Three US scientists have won the Nobel Prize in Physiology or Medicine "for their discoveries of molecular mechanisms controlling the circadian rhythm," otherwise known as our biological clock, the Nobel committee said.
Jeffrey C. Hall, Michael Rosbash and Michael W. Young were awarded the prize for their research on how plants, humans and animals adapt their biological rhythm to synchronize with our planet's day and night cycle, as the earth rotates, in order to control their daily life.
Hall spent most of his career at Brandeis University in Massachusetts, where Rosbash still works as a faculty member. Young works out of Rockefeller University in New York. The winners will share a prize of 9 million Swedish kronor, which is around $1.1 million.
All living organisms on Earth have an internal clock, known as the circadian rhythm, which in humans underlies why we are awake during the day and sleep at night. But our biological clock also helps regulate eating habits, hormone release, blood pressure and body temperature.
The US trio used fruit flies to discover a gene that controls this everyday rhythm and further showed that the gene encoded a protein which "accumulates in the cell during the night and degrades during the day," to regulate this cycle, the committee said in a statement.

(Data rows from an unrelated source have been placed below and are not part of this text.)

Definition compute_name_key (ob : object) : R (option pyval) :=
  if PyType_Check (entity_of ob) then
    type_key <<- GetTypeKey (Some (entity_of ob)) ;;
    rret (key_of <$> type_key)
  else
    func_name <<- get_funcname ob ;;
    owner <<- GetClassOrModOf ob ;;
    type_key <<- GetTypeKey owner ;;
    rret ((fun k => VTuple (key_of k) (VStr func_name)) <$> type_key).

Definition _func_with_new_name (type : entity) (meth : PyMethodDef)
    (new_name : string) : object :=
  let new_meth :=
    MethodDef new_name (ml_meth meth) (ml_flags meth) (ml_doc meth) in
  PyCFunction_NewEx new_meth type.

(** One of the two loops of [build_name_key_to_func], [make] giving the
    function for an entry of the table. *)
Fixpoint name_key_loop (type_key : option TypeKey)
    (make : PyMethodDef -> object) (meths : list PyMethodDef) : R Z :=
  match meths with
  | [] => rret 0%Z
  | meth :: meths' =>
      let func := make meth in
      func_name <<- get_funcname func ;;
      match type_key with
      | None => rret (-1)%Z
      | Some type_key =>
          let name_key := VTuple (key_of type_key) (VStr func_name) in
          r <<- map_dict_set name_key func ;;
          if (r <? 0)%Z then rret (-1)%Z else
          name_key_loop (Some type_key) make meths'
      end
  end.

Definition build_name_key_to_func (obtype : entity) : R Z :=
  match tp_methods obtype with
  | None => rret 0%Z
  | Some meths =>
      type_key <<- GetTypeKey (Some obtype) ;;
      r <<- name_key_loop type_key
              (fun meth => PyCFunction_NewEx meth obtype) meths ;;
      if (r <? 0)%Z then rret (-1)%Z else
      (* PYSIDE-1019: Now we repeat the same for snake case names. *)
      name_key_loop type_key
        (fun meth =>
           _func_with_new_name obtype meth (getSnakeCaseName (ml_name meth)))
        meths
  end.

(** The result is a new reference to [None], to a function, or null. *)
Definition name_key_to_func (ob : object) : R (option object) :=
  name_key <<- compute_name_key ob ;;
  match name_key with
  | None => rret (Some Py_None)
  | Some name_key =>
      ret <<- map_dict_get name_key ;;
      match ret with
      | Some _ => rret ret
      | None =>
          (* do a lazy initialization *)
          owner <<- GetClassOrModOf ob ;;
          type_key <<- GetTypeKey owner ;;
          match type_key with
          | None => fun _ => Undefined
          | Some type_key =>
              type <<- map_dict_get (key_of type_key) ;;
              match type with
              | None => rret (Some Py_None)
              | Some type =>
                  _ <<- assert_ (PyType_Check (entity_of type)) ;;
                  if PyType_Check (entity_of type) then
                    r <<- build_name_key_to_func (entity_of type) ;;
                    if (r <? 0)%Z then rret None else
                    map_dict_get name_key
                  else fun _ => Undefined
              end
          end
      end
  end.

End WithEnvironment.

(** *** Sample objects *)

Definition QObject : entity :=
  EType (Attrs (Some "PySide6.QtCore") (Some "QObject") (Some "QObject")).

Definition QtCore : entity :=
  EModule (Attrs None (Some "PySide6.QtCore") None).

Definition Signal : attrs :=
  Attrs (Some "PySide6.QtCore") (Some "Signal") (Some "Signal").

(** A method table: a method, a static method, and a method whose name a
    signal takes in the dict. *)
Definition objectName : PyMethodDef := MethodDef "objectName" 1 4 None.
Definition tr : PyMethodDef := MethodDef "tr" 2 (1 + 32) None.
Definition destroyed : PyMethodDef := MethodDef "destroyed" 3 1 None.

Definition sample_methods : list PyMethodDef := [objectName; tr; destroyed].

Definition sample_tp_methods (type : entity) : option (list PyMethodDef) :=
  if decide (type = QObject) then Some sample_methods else None.

Definition sample_dict : gmap string object :=
  {[ "objectName" := OMethodDescr objectName QObject;
     "tr" := OStaticMethod tr (Some QObject);
     "destroyed" := OOther Signal None ]}.

(** The functions of a module: one with the module as its self, one whose
    self is null. *)
Definition qVersion : PyMethodDef := MethodDef "qVersion" 7 4 None.
Definition qAddPostRoutine : PyMethodDef := MethodDef "qAddPostRoutine" 8 8 None.

Definition sample_module_dict (module : entity) : list (string * object) :=
  [("__name__", OOther (Attrs (Some "builtins") (Some "str") (Some "str")) None);
   ("qVersion", OFunction qVersion (Some module));
   ("qAddPostRoutine", OFunction qAddPostRoutine None)].

(** A type whose static method is hidden in the dict by a signal of the same
    name. *)
Definition TestObject : entity :=
  EType (Attrs (Some "testbinding") (Some "TestObject") (Some "TestObject")).

Definition staticMethodDouble : PyMethodDef :=
  MethodDef "staticMethodDouble" 5 (1 + 32) None.

Definition hidden_tp_methods (type : entity) : option (list PyMethodDef) :=
  if decide (type = TestObject) then Some [staticMethodDouble] else None.

Definition hidden_dict : gmap string object :=
  {[ "staticMethodDouble" := OOther Signal None ]}.

Definition hidden_globals : globals :=
  Globals (initial_state []) ∅ {[ TestObject := Plain hidden_dict ]}.

(** Two types whose static method [tr] is made of the same C function. *)
Definition QTimer : entity :=
  EType (Attrs (Some "PySide6.QtCore") (Some "QTimer") (Some "QTimer")).

Definition shared_tp_methods (type : entity) : option (list PyMethodDef) :=
  if decide (type = QObject) then Some [tr]
  else if decide (type = QTimer) then Some [tr] else None.

Definition shared_globals : globals :=
  Globals (initial_state []) ∅
    {[ QObject := Plain {[ "tr" := OStaticMethod tr (Some QObject) ]};
       QTimer := Plain {[ "tr" := OStaticMethod tr (Some QTimer) ]} ]}.

Definition initial_globals : globals :=
  Globals (initial_state []) ∅ ∅.

Definition sample_globals : globals :=
  Globals (initial_state []) ∅ {[ QObject := Plain sample_dict ]}.

(** [PySide_PatchTypes] for the examples: it succeeds, or it raises. *)
Definition patch_ok : R Z := rret 0%Z.


(** *** What a call leaves alone *)

(** The store of [g'] differs from that of [g] in the error indicator at
    most. *)
Definition keeps_store (g g' : globals) : Prop :=
  objects (store g') = objects (store g)
  ∧ arg_dict (store g') = arg_dict (store g)
  ∧ empty_dict (store g') = empty_dict (store g)
  ∧ n_expand (store g') = n_expand (store g)
  ∧ n_parse (store g') = n_parse (store g).

(** The plain dict of a type, if it has one. *)
Definition dict_of (g : globals) (obtype : entity)
  : option (gmap string object) :=
  match tp_dict g !! obtype with
  | Some (Plain entries) => Some entries
  | Some (Switched orig_dict) => orig_dict
  | None => None
  end.

Section Turn.

Variable staticmethod_name : bool.

(** Whether the entry [descr] of the dict hides the method [meth]: it is no
    static method where one is expected, or does not have the name of the
    method. *)
Definition hides (descr : object) (meth : PyMethodDef) : bool :=
  if is_static meth
  then negb (bool_decide (is_Some (attr_func descr)))
  else negb (bool_decide (attr_name staticmethod_name descr
                          = Some (ml_name meth))).

(** [map_dict] and the dict of the type after the turn of the loop of
    [_build_func_to_type] for [meth], the dict having [descr] under its
    name. *)
Definition map_after (obtype : entity) (meth : PyMethodDef) (descr : object)
    (m : gmap pyval object) : gmap pyval object :=
  if hides descr meth then
    <[VStr (mangled (ml_name meth)) := OEntity obtype]>
      (if is_static meth
       then <[VTuple (VObj (ident_of (PyCFunction_NewEx meth obtype)))
                     (VStr "overload") := OEntity obtype]> m
       else m)
  else
    match attr_func descr with
    | Some look =>
        if is_static meth then <[VObj (ident_of look) := OEntity obtype]> m
        else m
    | None => m
    end.

Definition dict_after (obtype : entity) (meth : PyMethodDef) (descr : object)
    (d : gmap string object) : gmap string object :=
  if hides descr meth then
    <[mangled (ml_name meth) :=
        if is_static meth then PyStaticMethod_New meth obtype
        else PyDescr_NewMethod obtype meth]> d
  else d.

End Turn.





End Registry.

(** * Properties *)

(** ** The resolver *)

Section ResolverFacts.
Import Resolver.

Variable map_dict : map_key -> option entity.




(** C6: with a module name and a qualified name [GetTypeKey] returns the pair
    of both; when the lookup of the module name fails it returns the plain
    name as the key; with a module name and no qualified name it is fatal. *)
Theorem GetTypeKey_cases (ob : entity) :
  (∀ m q, a_module (get_attrs ob) = Some m →
          a_qualname (get_attrs ob) = Some q →
          GetTypeKey ob = Ret (Some (KeyPair m q)))
  ∧ (∀ n, a_module (get_attrs ob) = None →
          a_name (get_attrs ob) = Some n →
          GetTypeKey ob = Ret (Some (KeyName n)))
  ∧ (∀ m, a_module (get_attrs ob) = Some m →
          a_qualname (get_attrs ob) = None →
          GetTypeKey ob = Fatal "Signature: missing class name in GetTypeKey").
Proof.
  unfold GetTypeKey. repeat split.
  - intros m q -> ->. reflexivity.
  - intros n -> ->. reflexivity.
  - intros m -> ->. reflexivity.
Qed.

End ResolverFacts.


Lemma GetTypeKey_cases_witness :
  let cls := Resolver.EType
               (Resolver.Attrs (Some "PySide6.QtCore") (Some "QObject") (Some "QObject")) in
  let mod_ := Resolver.EModule (Resolver.Attrs None (Some "PySide6.QtCore") None) in
  let bad := Resolver.EType (Resolver.Attrs (Some "PySide6.QtCore") (Some "QObject") None) in
  Resolver.GetTypeKey cls = Ret (Some (Resolver.KeyPair "PySide6.QtCore" "QObject"))
  ∧ Resolver.GetTypeKey mod_ = Ret (Some (Resolver.KeyName "PySide6.QtCore"))
  ∧ Resolver.GetTypeKey bad = Fatal "Signature: missing class name in GetTypeKey".
Proof.
  cbn zeta. split; [|split].
  - apply (proj1 (GetTypeKey_cases _)); reflexivity.
  - apply (proj1 (proj2 (GetTypeKey_cases _))); reflexivity.
  - apply (proj2 (proj2 (GetTypeKey_cases _)) "PySide6.QtCore"); reflexivity.
Defined.

(** ** The newline scanner *)

Section LinesFacts.
Import Lines.

Lemma scan_fold rest : ∀ pre st,
  cdata st = pre ++ rest →
  fold_left scan_step (seq (length pre) (length rest)) st
  = scan_from (length pre) rest st.
Proof.
  induction rest as [|c rest IH]; intros pre st Hc; [reflexivity|].
  cbn [length seq fold_left scan_from].
  assert (Hl : cdata st !! length pre = Some c).
  { rewrite Hc. by rewrite list_lookup_middle. }
  unfold scan_step at 2. rewrite Hl.
  replace (S (length pre)) with (length (pre ++ [c]))
    by (rewrite length_app; cbn; lia).
  destruct (decide (c = newline)) as [->|Hn].
  - replace (length (pre ++ [newline])) with (length (pre ++ [nul]))
      by (rewrite !length_app; reflexivity).
    rewrite IH.
    + reflexivity.
    + cbn [cdata]. rewrite Hc.
      rewrite insert_app_r_alt by lia. rewrite Nat.sub_diag. cbn.
      by rewrite <- app_assoc.
  - apply IH. rewrite Hc. by rewrite <- app_assoc.
Qed.

Lemma count_newlines_cons c l :
  count_newlines (c :: l)
  = (if decide (c = newline) then 1 else 0) + count_newlines l.
Proof.
  unfold count_newlines. rewrite filter_cons.
  destruct (decide (c = newline)); reflexivity.
Qed.

Lemma length_starts rest : ∀ p line,
  length (starts p line rest) = count_newlines rest.
Proof.
  induction rest as [|c rest IH]; intros p line; [reflexivity|].
  rewrite count_newlines_cons. cbn [starts].
  destruct (decide (c = newline)); cbn [length]; rewrite IH; lia.
Qed.

Lemma scan_from_spec rest : ∀ pre st,
  cdata st = pre ++ rest →
  pos st + count_newlines rest ≤ length (lines st) →
  let st' := scan_from (length pre) rest st in
  cdata st' = pre ++ zeroed rest
  ∧ pos st' = pos st + count_newlines rest
  ∧ lines st' = take (pos st) (lines st)
                ++ (Some <$> starts (length pre) (line st) rest)
                ++ drop (pos st + count_newlines rest) (lines st).
Proof.
  induction rest as [|c rest IH]; intros pre st Hc Hsz.
  - cbn. rewrite Nat.add_0_r. rewrite take_drop. done.
  - cbn [scan_from starts zeroed fmap list_fmap].
    rewrite count_newlines_cons in Hsz |- *.
    replace (S (length pre)) with (length (pre ++ [c]))
      by (rewrite length_app; cbn; lia).
    destruct (decide (c = newline)) as [->|Hn]; cbn beta iota in Hsz |- *.
    + set (st1 := {| cdata := _ |}).
      replace (length (pre ++ [newline])) with (length (pre ++ [nul]))
        by (rewrite !length_app; reflexivity).
      destruct (IH (pre ++ [nul]) st1) as (H1 & H2 & H3).
      { cbn. rewrite Hc. rewrite insert_app_r_alt by lia.
        rewrite Nat.sub_diag. cbn. by rewrite <- app_assoc. }
      { cbn [pos lines st1]. rewrite length_insert. lia. }
      rewrite H1, H2, H3. cbn [pos lines line st1].
      split; [by rewrite <- app_assoc|]. split; [lia|].
      rewrite drop_insert_lt by lia.
      rewrite (take_S_r _ _ (Some (line st))).
      2:{ apply list_lookup_insert_eq. lia. }
      rewrite take_insert_ge by lia.
      rewrite <- !app_assoc. cbn.
      do 3 f_equal; [by rewrite !length_app|f_equal; lia].
    + destruct (IH (pre ++ [c]) st) as (H1 & H2 & H3).
      { rewrite Hc. by rewrite <- app_assoc. }
      { lia. }
      rewrite H1, H2, H3.
      split; [by rewrite <- app_assoc|]. split; [lia|]. reflexivity.
Qed.

Lemma c_str_of_app_nul a b : c_str_of (a ++ nul :: b) = c_str_of a.
Proof.
  induction a as [|c a IH]; cbn.
  - by destruct (decide (nul = nul)).
  - destruct (decide (c = nul)); [done|]. by rewrite IH.
Qed.
(** On the empty table the first run seeds the three defaults; the wrong
    password does not verify, a default one does. *)
Example first_run :
  exists st',
    ensure_default_passwords (mk_store [] [] []) = Some st' /\
    map Password.id (passwords st') = [1%Z; 2%Z; 3%Z] /\
    verify_password st' "wrong" = false /\
    verify_password st' "Lorena_Aramark_2025" = true.
Proof.
  eexists. split; [vm_compute; reflexivity|].
  split; [reflexivity|]. split; vm_compute; reflexivity.
Qed.

(* ================================================================== *)
(** * The database address *)
(* ================================================================== *)

Lemma replace_first_unfold : forall old new s,
  replace_first old new s =
  if String.prefix old s then new ++ drop (String.length old) s
  else
    match s with
    | EmptyString => EmptyString
    | String c s' => String c (replace_first old new s')
    end.
Proof.
  intros old new s. destruct s; reflexivity.
Qed.

Lemma prefix_app : forall p s, String.prefix p (p ++ s) = true.
Proof.
  induction p as [|a p IH]; intros s; simpl.
  - now destruct s.
  - destruct (ascii_dec a a); [apply IH|contradiction].
Qed.
(** X17. Without context takeover, a message starts from nothing: when
    the flag of the outbound direction is set, the compressor after
    [startCompressMessage] and the calls of the message is a new instance
    in the state the chunks of this message alone bring a new compressor
    to, whatever the session went through before; likewise the
    decompressor when the flag of the inbound direction is set. *)
Theorem context_reset_forgets (cs : list Call) (w : World) :
  (py_truth (outbound_flag (self w)) = true ->
   forallb (fun c => negb (is_StartCompress c)) cs = true ->
   _compressor (self (run codec (StartCompress :: cs) w))
   = Some {| c_id := created w; c_state := fed (cstate_new codec) cs |}) /\
  (py_truth (inbound_flag (self w)) = true ->
   forallb (fun c => negb (is_StartDecompress c)) cs = true ->
   _decompressor (self (run codec (StartDecompress :: cs) w))
   = Some {| d_id := created w; d_state := fed_back (dstate_new codec) cs |}).
Proof.
  split; intros Hflag Hall; simpl run.
  - rewrite startCompressMessage_by_flag, Hflag, orb_true_r. simpl snd.
    now rewrite (run_compressor cs (set_new_compressor codec w)
                   {| c_id := created w; c_state := cstate_new codec |})
      by auto.
  - rewrite startDecompressMessage_by_flag, Hflag, orb_true_r. simpl snd.
    now rewrite (run_decompressor cs (set_new_decompressor codec w)
                   {| d_id := created w; d_state := dstate_new codec |})
      by auto.
Qed.

(** X18. The two directions do not touch each other: calls of the
    outbound direction leave the decompressor as it is, instance and
    state, and calls of the inbound direction leave the compressor as it
    is. *)
Theorem directions_independent (cs : list Call) (w : World) :
  (forallb compress_side cs = true ->
   _decompressor (self (run codec cs w)) = _decompressor (self w)) /\
  (forallb (fun c => negb (compress_side c)) cs = true ->
   _compressor (self (run codec cs w)) = _compressor (self w)).
Proof.
  revert w. induction cs as [|c cs IH]; intros w; [now split|].
  simpl. split; intros Hall; apply andb_true_iff in Hall as [Hc Hall].
  - rewrite (proj1 (IH _) Hall).
    destruct c; simpl; try reflexivity; try discriminate.
    + now destruct (startCompressMessage_cases codec w) as [-> | [-> _]].
    + unfold compressMessageData.
      destruct (_compressor (self w)) as [x|]; [|reflexivity].
      now destruct (add_chunk codec (c_state x) data).
  - rewrite (proj2 (IH _) Hall).
    destruct c; simpl; try reflexivity; try discriminate.
    + now destruct (startDecompressMessage_cases codec w) as [-> | [-> _]].
    + unfold decompressMessageData.
      destruct (_decompressor (self w)) as [y|]; [|reflexivity].
      now destruct (decompress codec (d_state y) data).
Qed.

End SessionContexts.

Lemma data_before_start_raises_witness :
  PerMessageSnappy.compressMessageData copy_codec "abc"
    (PerMessageSnappy.run copy_codec
       [PerMessageSnappy.StartDecompress; PerMessageSnappy.EndCompress]
       keeping_server)
  = (Raise AttributeError,
     PerMessageSnappy.run copy_codec
       [PerMessageSnappy.StartDecompress; PerMessageSnappy.EndCompress]
       keeping_server).
Proof.
  apply (proj1 (data_before_start_raises copy_codec
                  (VBool true) (VBool false) (VBool false) 0
                  [PerMessageSnappy.StartDecompress; PerMessageSnappy.EndCompress]
                  "abc")).
  reflexivity.
Defined.

Lemma context_taken_over_witness :
  PerMessageSnappy._compressor
    (PerMessageSnappy.self
       (PerMessageSnappy.run copy_codec
          [PerMessageSnappy.CompressData "a"; PerMessageSnappy.EndCompress;
           PerMessageSnappy.StartCompress; PerMessageSnappy.CompressData "b"]
          (PerMessageSnappy.run copy_codec
             [PerMessageSnappy.StartCompress] keeping_server)))
  = Some (PerMessageSnappy.Build_StreamCompressor copy_codec 0 tt).
Proof.
  apply (proj1 (context_taken_over copy_codec
                  [PerMessageSnappy.CompressData "a"; PerMessageSnappy.EndCompress;
                   PerMessageSnappy.StartCompress; PerMessageSnappy.CompressData "b"]
                  (PerMessageSnappy.run copy_codec
                     [PerMessageSnappy.StartCompress] keeping_server))
               (PerMessageSnappy.Build_StreamCompressor copy_codec 0 tt));
    reflexivity.
Defined.

Lemma context_reset_forgets_witness :
  PerMessageSnappy._compressor
    (PerMessageSnappy.self
       (PerMessageSnappy.run copy_codec
          [PerMessageSnappy.StartCompress; PerMessageSnappy.CompressData "b"]
          (PerMessageSnappy.run copy_codec
             [PerMessageSnappy.StartCompress; PerMessageSnappy.CompressData "a"]
             resetting_server)))
  = Some (PerMessageSnappy.Build_StreamCompressor copy_codec 1 tt).
Proof.
  apply (proj1 (context_reset_forgets copy_codec
                  [PerMessageSnappy.CompressData "b"]
                  (PerMessageSnappy.run copy_codec
                     [PerMessageSnappy.StartCompress; PerMessageSnappy.CompressData "a"]
                     resetting_server)));
    reflexivity.
Defined.

Lemma directions_independent_witness :
  PerMessageSnappy._decompressor
    (PerMessageSnappy.self
       (PerMessageSnappy.run copy_codec
          [PerMessageSnappy.StartCompress; PerMessageSnappy.CompressData "a"]
          resetting_server))
  = PerMessageSnappy._decompressor (PerMessageSnappy.self resetting_server).
Proof.
  apply (proj1 (directions_independent copy_codec
                  [PerMessageSnappy.StartCompress; PerMessageSnappy.CompressData "a"]
                  resetting_server)).
  reflexivity.
Defined.

(** ** A direction end to end *)

Section EndToEnd.

Import PerMessageSnappy.
Context (codec : StreamCodec).
Variable R : cstate codec -> dstate codec -> Prop.
Hypothesis codec_lossless : lossless codec R.

Local Abbreviation World := (PerMessageSnappy.World codec).

Lemma compressMessageData_keeps_flag (data : string) (w : World) :
  outbound_flag (self (snd (compressMessageData codec data w)))
  = outbound_flag (self w).
Proof. exact (call_keeps_outbound_flag codec (CompressData data) w). Qed.

Lemma decompressMessageData_keeps_flag (data : string) (w : World) :
  inbound_flag (self (snd (decompressMessageData codec data w)))
  = inbound_flag (self w).
Proof. exact (call_keeps_inbound_flag codec (DecompressData data) w). Qed.

(** The chunks of a message, once both sides hold related contexts. *)
Lemma chunks_come_through (chunks : list string) :
  forall (ws wr : World) c d,
    _compressor (self ws) = Some c ->
    _decompressor (self wr) = Some d ->
    R (c_state c) (d_state d) ->
    exists outs ws' wr' c' d',
      compress_chunks chunks ws = (map (fun o => Ok (VStr o)) outs, ws') /\
      decompress_chunks outs wr = (map (fun x => Ok (VStr x)) chunks, wr') /\
      _compressor (self ws') = Some c' /\
      _decompressor (self wr') = Some d' /\
      R (c_state c') (d_state d') /\
      outbound_flag (self ws') = outbound_flag (self ws) /\
      inbound_flag (self wr') = inbound_flag (self wr).
Proof.
  induction chunks as [|data rest IH]; intros ws wr c d Hc Hd HR.
  - exists [], ws, wr, c, d. simpl. auto 10.
  - destruct (proj2 codec_lossless (c_state c) (d_state d) data HR)
      as (out & c' & d' & Hadd & Hdec & HR').
    destruct (compressMessageData codec data ws) as [rs ws1] eqn:Hs.
    destruct (decompressMessageData codec out wr) as [rr wr1] eqn:Hr.
    pose proof (compressMessageData_keeps_flag data ws) as Hfs.
    pose proof (decompressMessageData_keeps_flag out wr) as Hfr.
    rewrite Hs in Hfs. rewrite Hr in Hfr. simpl in Hfs, Hfr.
    unfold compressMessageData in Hs. rewrite Hc, Hadd in Hs.
    unfold decompressMessageData in Hr. rewrite Hd, Hdec in Hr.
    injection Hs as <- Hws1. injection Hr as <- Hwr1.
    destruct (IH ws1 wr1
                {| c_id := c_id c; c_state := c' |}
                {| d_id := d_id d; d_state := d' |})
      as (outs & ws' & wr' & c'' & d'' & Hcs & Hds & Hc' & Hd' & HR'' & Hf1 & Hf2).
    + now rewrite <- Hws1.
    + now rewrite <- Hwr1.
    + exact HR'.
    + exists (out :: outs), ws', wr', c'', d''.
      simpl compress_chunks. simpl decompress_chunks.
      unfold compressMessageData, decompressMessageData.
      rewrite Hc, Hadd, Hd, Hdec, Hws1, Hwr1, Hcs, Hds. simpl.
      repeat split; try assumption.
      * now rewrite Hf1.
      * now rewrite Hf2.
Qed.
(** ** The world of a grading call

    The collaborators of the service: the calendar and the clock, the
    problem files, PostgreSQL behind [postgres_connection], DuckDB behind
    [duckdb_connection]. *)

(** A value read by [json.loads]. *)
#[local] Set Warnings "-register-all".
Inductive pyval : Type :=
| PNone
| PBool (b : bool)
| PInt (z : Z)
| PStr (s : string)
| PList (l : list pyval)
| PDict (d : list (string * pyval)).

Record SubmissionRecord : Type := mkSubmissionRecord {
  rec_session_date : string;
  rec_problem_id : string;
  rec_sql_text : string;
  rec_is_correct : bool;
  rec_feedback : string;
  rec_submitted_at : Z
}.

Inductive duck_status : Type :=
| DuckOk
| DuckConnectFails (e : exn)
| DuckInsertFails (e : exn).

(** The calls a grading call makes, in the order it makes them. *)
Inductive event : Type :=
| EvFetch (sql : string)
| EvCompare
| EvInsert (table : string).

Record World : Type := mkWorld {
  today : string;                            (* date.today().isoformat() *)
  clock : nat -> Z;                          (* the n-th reading of the clock *)
  clock_reads : nat;                         (* readings taken so far *)
  files : string -> option (result pyval);   (* None: no such path *)
  postgres : string -> result DataFrame;     (* pg.fetch_df on a query text *)
  duckdb : duck_status;
  submissions : list (string * SubmissionRecord);  (* table, row *)
  trace : list event
}.

(** A computation in the world: it may raise, and it changes the world. *)
Definition M (A : Type) : Type := World -> result A * World.

Definition ret {A : Type} (a : A) : M A := fun w => (Ok a, w).

Definition bind {A B : Type} (m : M A) (k : A -> M B) : M B :=
  fun w =>
    match m w with
    | (Ok a, w') => k a w'
    | (Raise e, w') => (Raise e, w')
    end.

Definition lift {A : Type} (r : result A) : M A := fun w => (r, w).

(** [try: body  except Exception as e: handler e] in the world *)
Definition try_exceptM {A : Type} (body : M A) (handler : exn -> M A) : M A :=
  fun w =>
    match body w with
    | (Ok a, w') => (Ok a, w')
    | (Raise e, w') => handler e w'
    end.

Declare Scope world_scope.
Delimit Scope world_scope with world.
Notation "x <- m ;; k" := (bind m (fun x => k))
  (at level 61, m at next level, right associativity) : world_scope.
Notation "m ;;; k" := (bind m (fun _ => k))
  (at level 61, right associativity) : world_scope.

Definition tick (w : World) : World :=
  mkWorld (today w) (clock w) (S (clock_reads w)) (files w) (postgres w)
          (duckdb w) (submissions w) (trace w).

Definition log_event (ev : event) (w : World) : World :=
  mkWorld (today w) (clock w) (clock_reads w) (files w) (postgres w)
          (duckdb w) (submissions w) (trace w ++ [ev])%list.
(** * University database generator: a shallow embedding and its properties

    The development follows [university_database_generator.py].  The class
    [UniversityDatabaseManager] becomes a record of its instance fields, its
    methods become computations in a state-and-exception monad, the SQLite
    file becomes a record of four typed tables whose declared constraints are
    checked on insertion, and the ambient sources of randomness ([random],
    [Faker]) become tapes that the computations read from left to right. *)

From Stdlib Require Import QArith Ascii String.
From stdpp Require Import gmap strings list sorting pretty.

Local Open Scope Z_scope.
Local Open Scope string_scope.
Local Open Scope list_scope.

(** ** Python strings *)

(** [str.lower] and [str.upper] on the ASCII range. *)
Definition ascii_lower (c : ascii) : ascii :=
  let n := nat_of_ascii c in
  if ((65 <=? n)%nat && (n <=? 90)%nat)%bool then ascii_of_nat (n + 32) else c.

Definition ascii_upper (c : ascii) : ascii :=
  let n := nat_of_ascii c in
  if ((97 <=? n)%nat && (n <=? 122)%nat)%bool then ascii_of_nat (n - 32) else c.

Fixpoint lower (s : string) : string :=
  match s with
  | EmptyString => EmptyString
  | String c s' => String (ascii_lower c) (lower s')
  end.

According to the Nobel committee, a person's well-being is affected when there is a "temporary mismatch between our external environment and this internal biological clock." For example, disruption to our clocks when someone travels across a number of time zones results in jet lag. The committee explained how an imbalance between lifestyle and rhythm could lead to increased risk for a number of diseases including metabolic diseases, such as diabetes and cancer, and neurodegenerative diseases, such as Alzheimer's disease.
Researching fruit flies
The research rewarded with this year's prize built on the work of scientist Seymour Benzer and his student Ronald Konopka in the 1970s. The pair highlighted how mutations in an unknown gene disrupted the circadian clock of flies, naming the gene "period."
Using fruit flies to investigate this further, this year's Nobel Laureates set out to reveal how this gene actually works -- and in turn controls the body clock. They managed to isolate the period gene and soon discovered that levels of the protein this gene encodes, PER, increase during the night and degrade during the day, highlighting that the protein fluctuates over a 24 hour cycle.